Supplied material:

——

(* ===== verification/Utf8.v ===== *)
(** * Utf8: reading a byte string as runes

    The part of Go's [unicode/utf8] and [unicode] the source uses on display
    text: a [range] over a string, [utf8.ValidString],
    [utf8.RuneCountInString], and the classes Cc, Cf, Zl, Zp and White_Space.
    A rune is its code point in [Z]; a byte that starts no valid encoding reads
    as [None], one byte at a time, where Go yields U+FFFD. *)

From S2P Require Import Prelude GoStrings.
Open Scope Z_scope.

Definition byte (c : ascii) : Z := Z.of_nat (nat_of_ascii c).

Definition between (lo hi x : Z) : bool := (lo <=? x) && (x <=? hi).

(** The continuation byte's six bits. *)
Definition low6 (c : ascii) : Z := Z.land (byte c) 63.

Definition is_cont (c : ascii) : bool := between 128 191 (byte c).

(** The second byte a three- and a four-byte sequence may have, which is what
    refuses overlong forms, surrogates and code points past U+10FFFF. *)
Definition second3 (lead b : Z) : bool :=
  if lead =? 224 then between 160 191 b else if lead =? 237 then between 128 159 b else between 128 191 b.
Definition second4 (lead b : Z) : bool :=
  if lead =? 240 then between 144 191 b else if lead =? 244 then between 128 143 b else between 128 191 b.

Fixpoint runes (s : string) : list (option Z) :=
  match s with
  | EmptyString => []
  | String a t =>
      if byte a <? 128 then Some (byte a) :: runes t
      else match t with
      | String b t2 =>
          if between 194 223 (byte a) && is_cont b
          then Some (Z.shiftl (Z.land (byte a) 31) 6 + low6 b) :: runes t2
          else match t2 with
          | String c t3 =>
              if between 224 239 (byte a) && second3 (byte a) (byte b) && is_cont c
              then Some (Z.shiftl (Z.land (byte a) 15) 12 + Z.shiftl (low6 b) 6 + low6 c) :: runes t3
              else match t3 with
              | String d t4 =>
                  if between 240 244 (byte a) && second4 (byte a) (byte b) && is_cont c && is_cont d
                  then Some (Z.shiftl (Z.land (byte a) 7) 18 + Z.shiftl (low6 b) 12
                             + Z.shiftl (low6 c) 6 + low6 d) :: runes t4
                  else None :: runes t
              | EmptyString => None :: runes t
              end
          | EmptyString => None :: runes t
          end
      | EmptyString => None :: runes t
      end
  end.

(** [utf8.ValidString] *)
Definition ValidString (s : string) : bool := forallb (λ r, bool_decide (is_Some r)) (runes s).

(** [utf8.RuneCountInString] *)
Definition RuneCount (s : string) : nat := length (runes s).

Definition in_ranges (ranges : list (Z * Z)) (r : Z) : bool :=
  existsb (λ '(lo, hi), between lo hi r) ranges.

(** [unicode.In(r, unicode.Cc, unicode.Cf, unicode.Zl, unicode.Zp)], from the
    tables of Unicode 15. *)
Definition control_or_format : Z → bool := in_ranges
  [(0, 31); (127, 159); (173, 173); (1536, 1541); (1564, 1564); (1757, 1757); (1807, 1807); (2192, 2193);
   (2274, 2274); (6158, 6158); (8203, 8207); (8232, 8233); (8234, 8238); (8288, 8292); (8294, 8303);
   (65279, 65279); (65529, 65531); (69821, 69821); (69837, 69837); (78896, 78911); (113824, 113827);
   (119155, 119162); (917505, 917505); (917536, 917631)].

(** [unicode.IsSpace] *)
Definition IsSpace : Z → bool := in_ranges
  [(9, 13); (32, 32); (133, 133); (160, 160); (5760, 5760); (8192, 8202); (8232, 8233); (8239, 8239);
   (8287, 8287); (12288, 12288)].

(** [strings.TrimSpace(s) == ""] *)
Definition blank (s : string) : bool :=
  forallb (λ r, match r with Some x => IsSpace x | None => false end) (runes s).

(** [U+00E9], [U+2014], [U+1F600]; then an overlong slash, a surrogate and a
    truncated sequence. *)
Example runes_samples :
  runes (String "195"%char (String "169"%char "")) = [Some 233] ∧
  runes (String "226"%char (String "128"%char (String "148"%char "x"))) = [Some 8212; Some 120] ∧
  runes (String "240"%char (String "159"%char (String "152"%char (String "128"%char "")))) = [Some 128512] ∧
  runes (String "192"%char (String "175"%char "")) = [None; None] ∧
  runes (String "237"%char (String "160"%char (String "128"%char ""))) = [None; None; None] ∧
  runes (String "226"%char (String "130"%char "")) = [None; None].
Proof. repeat split. Qed.

Close Scope Z_scope.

——

Task directions: In the material above, transcribe exactly the lines beginning at the one with "Definition between (lo" and ending at the one with "(** The second", both included.

Solution to the exercise:
Definition between (lo hi x : Z) : bool := (lo <=? x) && (x <=? hi).

(** The continuation byte's six bits. *)
Definition low6 (c : ascii) : Z := Z.land (byte c) 63.

Definition is_cont (c : ascii) : bool := between 128 191 (byte c).

(** The second byte a three- and a four-byte sequence may have, which is what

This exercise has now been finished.